Lemma wp_inplace_merge t l es1 A B es2 Q h :
  dlist h l (es1 ++ A ++ B ++ es2) → Sorted le A → Sorted le B →
  (∀ h', dlist h' l (es1 ++ list_merge le A B ++ es2) →
     same_but (nodes l (es1 ++ A ++ B ++ es2)) h h' → Q tt h') →
  wp t (inplace_merge less (cur l (A ++ B ++ es2)) (cur l (B ++ es2)) (cur l es2)) Q h.
Proof.
  intros Hd HA HB HQ. unfold inplace_merge.
  apply wp_bind, (wp_is_sorted _ l es1 A (B ++ es2)); [done|]. intros r Hr.
  apply wp_bind, wp_check; [by apply Hr|]. clear r Hr.
  apply wp_bind, (wp_is_sorted _ l (es1 ++ A) B es2); [by rewrite <- app_assoc|]. intros r Hr.
  apply wp_bind, wp_check; [by apply Hr|]. clear r Hr.
  apply wp_bind, wp_heap_fuel. eapply wp_merge_loop; [exact Hd| |done].
  apply dlist_length in Hd. rewrite !length_app in Hd. lia.
Qed.

(** ** Counting runs *)

Fixpoint nruns (es : list eptr) : nat :=
  match es with
  | [] => 0
  | x :: es' => match es' with
                | [] => 1
                | y :: _ => (if less y x then 1 else 0) + nruns es'
                end
  end.

Lemma nruns_cons x y es : nruns (x :: y :: es) = (if less y x then 1 else 0) + nruns (y :: es).
Proof. done. Qed.

Lemma nruns_length es : nruns es ≤ length es.
Proof.
  induction es as [|x [|y es] IH]; [done..|]. rewrite nruns_cons. cbn [length] in *.
  destruct (less y x); lia.
Qed.

Lemma nruns_app A B : nruns (A ++ B) ≤ nruns A + nruns B.
Proof.
  induction A as [|x [|y A] IH]; [done| |].
  - destruct B as [|y B]; [done|]. cbn [app]. rewrite nruns_cons. destruct (less y x); cbn; lia.
  - cbn [app] in *. rewrite !nruns_cons. lia.
Qed.

Lemma nruns_sorted A : Sorted le A → nruns A ≤ 1.
Proof.
  induction A as [|x [|y A] IH]; intros Hs; [cbn; lia..|]. rewrite nruns_cons.
  inversion Hs as [|?? Hs' Hhd]; subst. inversion Hhd as [|?? Hle]; subst. unfold le in Hle.
  rewrite Hle. by apply IH.
Qed.

Lemma nruns_mjoin (Ls : list (list eptr)) : Forall (Sorted le) Ls → nruns (mjoin Ls) ≤ length Ls.
Proof.
  induction 1 as [|A Ls HA _ IH]; [done|]. change (mjoin (A :: Ls)) with (A ++ mjoin Ls).
  pose proof (nruns_app A (mjoin Ls)). pose proof (nruns_sorted A HA). cbn [length]. lia.
Qed.

Lemma nruns_snoc A x y B : less y x = true → nruns (A ++ [x] ++ y :: B) = nruns (A ++ [x]) + nruns (y :: B).
Proof.
  intros Hl. induction A as [|a A IH]; cbn [app] in *.
  - rewrite nruns_cons, Hl. done.
  - destruct A as [|a' A]; cbn [app] in *.
    + rewrite (nruns_cons a x (y :: B)), (nruns_cons a x []). lia.
    + rewrite (nruns_cons a a' (A ++ x :: y :: B)), (nruns_cons a a' (A ++ [x])). lia.
Qed.

Lemma nruns_pos A : A ≠ [] → 1 ≤ nruns A.
Proof.
  induction A as [|x [|y A] IH]; intros HA; [done|done|]. rewrite nruns_cons.
  specialize (IH ltac:(done)). lia.
Qed.

(** Cutting the first run off leaves one run less. *)
Lemma nruns_run A run rest : run_of A run rest → S (nruns rest) ≤ nruns A.
Proof.
  intros (-> & Hne & Hs & [->|(R & x & y & rest' & -> & -> & Hl)]).
  - rewrite app_nil_r. by apply nruns_pos.
  - rewrite <- app_assoc, nruns_snoc by done. pose proof (nruns_pos (R ++ [x]) Hne). lia.
Qed.

(** ** Stable rearrangements *)

Context `{!WeakOrder less}.

#[local] Instance le_total : Total le.
Proof.
  intros x y. unfold le. destruct (less y x) eqn:H; [right; by apply wo_asym|by left].
Qed.

#[local] Instance le_trans : Transitive le.
Proof. intros x y z Hxy Hyz. unfold le in *. by eapply wo_negtrans. Qed.

(** Neither is less than the other. *)
Definition eqv (x y : eptr) : Prop := le x y ∧ le y x.

(** [es'] has the elements of [es], equivalent ones in the same order. *)
Definition reord es es' : Prop := es ≡ₚ es' ∧ ∀ x, filter (eqv x) es' = filter (eqv x) es.

Lemma reord_refl es : reord es es.
Proof. by split. Qed.

Lemma reord_trans es1 es2 es3 : reord es1 es2 → reord es2 es3 → reord es1 es3.
Proof. intros [P1 F1] [P2 F2]. split; [by etrans|]. intros x. by rewrite F2, F1. Qed.

Lemma reord_middle D A A' R : reord A A' → reord (D ++ A ++ R) (D ++ A' ++ R).
Proof. intros [P F]. split; [by rewrite P|]. intros x. by rewrite !filter_app, F. Qed.

Lemma filter_none (P : eptr → Prop) `{∀ x, Decision (P x)} A : Forall (λ x, ¬ P x) A → filter P A = [].
Proof. induction 1; [done|]. by rewrite filter_cons_False. Qed.

(** An element in front of a run it is less than is equivalent to none of them. *)
Lemma less_not_eqv x a A b :
  Sorted le (a :: A) → less b a = true → eqv x b → filter (eqv x) (a :: A) = [].
Proof.
  intros Hs Hl [Hxb Hbx]. apply filter_none, Forall_forall. intros y Hy [Hxy Hyx].
  assert (le a y) as Hay.
  { apply Sorted_StronglySorted in Hs; [|apply _]. inversion Hs as [|?? _ Hall]; subst.
    apply elem_of_cons in Hy as [->|Hy]; [by destruct (le_total a a)|].
    by rewrite Forall_forall in Hall; apply Hall. }
  assert (le a b) as Hab by (etrans; [exact Hay|]; by etrans). unfold le in Hab. congruence.
Qed.

Lemma merge_stable A B x :
  Sorted le A → Sorted le B → filter (eqv x) (list_merge le A B) = filter (eqv x) (A ++ B).
Proof.
  intros HA. revert B. induction A as [|a A IHA]; intros B HB; [by rewrite list_merge_nil_l|].
  induction B as [|b B IHB]; [by rewrite list_merge_nil_r, app_nil_r|].
  rewrite list_merge_cons. destruct (decide (le a b)) as [Hab|Hab].
  - cbn [app]. rewrite !filter_cons, IHA; [done| |done]. by inversion HA.
  - cbn [app] in IHB. rewrite (filter_cons _ b), IHB by by inversion HB.
    change (a :: A ++ B) with ((a :: A) ++ B). rewrite !filter_app, (filter_cons _ b).
    case_decide as Hxb; [|done]. unfold le in Hab. apply not_false_is_true in Hab.
    by rewrite (less_not_eqv x a A b).
Qed.

Lemma reord_merge A B : Sorted le A → Sorted le B → reord (A ++ B) (list_merge le A B).
Proof. intros HA HB. split; [by rewrite merge_Permutation|]. intros x. by apply merge_stable. Qed.

(** ** Passes *)

Lemma reord_nodes l es es' : reord es es' → nodes l es ≡ₚ nodes l es'.
Proof. intros [P _]. unfold nodes. by rewrite P. Qed.

(** Part [D] of the list holds [cnt] runs; [R] has not been looked at. *)
Record passing l es (cnt : nat) (D R : list eptr) h h' : Prop := {
  ps_list : dlist h' l (D ++ R);
  ps_reord : reord es (D ++ R);
  ps_same : same_but (nodes l es) h h';
  ps_runs : ∃ Ls, D = mjoin Ls ∧ length Ls = cnt ∧ Forall (Sorted le) Ls;
  ps_bound : 2 * cnt + nruns R ≤ nruns es
}.

Definition passed l es (cnt : nat) h h' : Prop :=
  ∃ Ls, dlist h' l (mjoin Ls) ∧ reord es (mjoin Ls) ∧ same_but (nodes l es) h h' ∧
    length Ls = cnt ∧ Forall (Sorted le) Ls ∧ 2 * cnt ≤ S (nruns es).

(** Merging two runs at the start of the rest. *)
Lemma passing_merge l es cnt D R h h1 r1 rest1 r2 rest2 :
  passing l es cnt D R h h1 → run_of R r1 rest1 → run_of rest1 r2 rest2 →
  ∀ h2, dlist h2 l (D ++ list_merge le r1 r2 ++ rest2) →
    same_but (nodes l (D ++ r1 ++ r2 ++ rest2)) h1 h2 →
    passing l es (S cnt) (D ++ list_merge le r1 r2) rest2 h h2.
Proof.
  intros [Hd Hre Hs (Ls & -> & Hl & HLs) Hb] Hr1 Hr2 h2 Hd2 Hs2.
  pose proof (nruns_run _ _ _ Hr1). pose proof (nruns_run _ _ _ Hr2).
  destruct Hr1 as (-> & _ & S1 & _). destruct Hr2 as (-> & _ & S2 & _). split.
  - by rewrite <- app_assoc.
  - eapply reord_trans; [exact Hre|]. rewrite <- app_assoc, (app_assoc r1).
    by apply reord_middle, reord_merge.
  - eapply same_but_trans; [exact Hs|]. eapply same_but_perm; [|exact Hs2].
    symmetry. by apply reord_nodes.
  - exists (Ls ++ [list_merge le r1 r2]). rewrite join_app, length_app, Forall_app, Forall_singleton.
    split_and!; [|cbn; lia|done|apply Sorted_list_merge; [apply _|done|done]].
    f_equal. change (mjoin [?x]) with (x ++ []). by rewrite app_nil_r.
  - lia.
Qed.

Lemma wp_pass_loop t fuel l es cnt D R h h1 :
  passing l es cnt D R h h1 → length R < fuel →
  wp t (loop fuel
    (λ '(a0, output_run_cnt),
       if bool_decide (a0 = list_end l) then mret (inr output_run_cnt)
       else
         let output_run_cnt := S output_run_cnt in
         a1b0 ← find_end_of_run less a0 (list_end l);
         if bool_decide (a1b0 = list_end l) then mret (inr output_run_cnt)
         else
           b1 ← find_end_of_run less a1b0 (list_end l);
           inplace_merge less a0 a1b0 b1;;
           mret (inl (b1, output_run_cnt))) (cur l R, cnt)) (λ cnt h', passed l es cnt h h') h1.
Proof.
  revert cnt D R h1. induction fuel as [|n IH]; intros cnt D R h1 Hp Hf; [lia|].
  rewrite loop_S. apply wp_bind. pose proof (ps_list _ _ _ _ _ _ _ Hp) as Hd.
  cbn iota beta zeta. unfold list_end.
  rewrite (end_decide _ _ _ _ Hd). case_bool_decide as HR.
  { destruct Hp as [_ Hre Hs (Ls & -> & Hl & HLs) Hb]. subst R. rewrite app_nil_r in *.
    apply wp_ret, wp_ret. exists Ls. split_and!; try done. lia. }
  apply wp_bind.
  replace (cur l R) with (cur l (R ++ [])) by by rewrite app_nil_r.
  change (tail l) with (cur l []).
  assert (dlist h1 l (D ++ R ++ [])) as Hd1 by by rewrite app_nil_r.
  apply (wp_find_end_of_run _ l D R []); [done|done|]. intros r1 rest1 Hr1. rewrite !app_nil_r.
  change (cur l []) with (tail l).
  pose proof Hr1 as (HR1 & Hne1 & S1 & _).
  assert (dlist h1 l ((D ++ r1) ++ rest1)) as Hd2 by (rewrite <- app_assoc; by rewrite <- HR1).
  rewrite (end_decide _ _ _ _ Hd2). case_bool_decide as Hrest.
  { apply wp_ret, wp_ret. pose proof (nruns_run _ _ _ Hr1).
    destruct Hp as [_ Hre Hs (Ls & -> & Hl & HLs) Hb].
    subst rest1. rewrite app_nil_r in HR1. subst R.
    exists (Ls ++ [r1]). assert (mjoin (Ls ++ [r1]) = mjoin Ls ++ r1) as ->.
    { rewrite join_app. f_equal. change (mjoin [r1]) with (r1 ++ []). by rewrite app_nil_r. }
    rewrite length_app, Forall_app, Forall_singleton. split_and!; try done; cbn; lia. }
  apply wp_bind. replace (cur l rest1) with (cur l (rest1 ++ [])) by by rewrite app_nil_r.
  change (tail l) with (cur l []).
  apply (wp_find_end_of_run _ l (D ++ r1) rest1 []); [by rewrite app_nil_r|done|].
  intros r2 rest2 Hr2. rewrite !app_nil_r. pose proof Hr2 as (HR2 & Hne2 & S2 & _).
  assert (dlist h1 l (D ++ r1 ++ r2 ++ rest2)) as Hd3 by by rewrite <- HR2, <- HR1.
  apply wp_bind. replace (cur l R) with (cur l (r1 ++ r2 ++ rest2)) by by rewrite <- HR2, <- HR1.
  replace (cur l rest1) with (cur l (r2 ++ rest2)) by by rewrite <- HR2.
  apply (wp_inplace_merge _ l D r1 r2 rest2); [done|done|done|]. intros h2 Hd4 Hs4. apply wp_ret.
  apply (IH (S cnt) (D ++ list_merge le r1 r2) rest2 h2).
  - by eapply passing_merge.
  - rewrite HR1, HR2, !length_app in Hf. destruct r1; [done|]. cbn in Hf. lia.
Qed.

Lemma wp_sort_pass t l es h :
  dlist h l es → wp t (sort_pass less l) (λ cnt h', passed l es cnt h h') h.
Proof.
  intros Hd. unfold sort_pass. apply wp_bind, wp_heap_fuel, wp_bind.
  eapply wp_list_begin; [exact Hd|]. apply (wp_pass_loop _ _ l es 0 [] es h h).
  - split; [done|apply reord_refl|done|by exists []|cbn; lia].
  - apply dlist_length in Hd. lia.
Qed.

★ ★ ★ ★ ★

- [Work request]
Where the line holding "Proof. by split. Qed." appears in the listing above, start reproducing exactly, and end with the line holding "Proof. induction 1;".

- [Result of the task]
Proof. by split. Qed.

Lemma reord_trans es1 es2 es3 : reord es1 es2 → reord es2 es3 → reord es1 es3.
Proof. intros [P1 F1] [P2 F2]. split; [by etrans|]. intros x. by rewrite F2, F1. Qed.

Lemma reord_middle D A A' R : reord A A' → reord (D ++ A ++ R) (D ++ A' ++ R).
Proof. intros [P F]. split; [by rewrite P|]. intros x. by rewrite !filter_app, F. Qed.

Lemma filter_none (P : eptr → Prop) `{∀ x, Decision (P x)} A : Forall (λ x, ¬ P x) A → filter P A = [].
Proof. induction 1; [done|]. by rewrite filter_cons_False. Qed.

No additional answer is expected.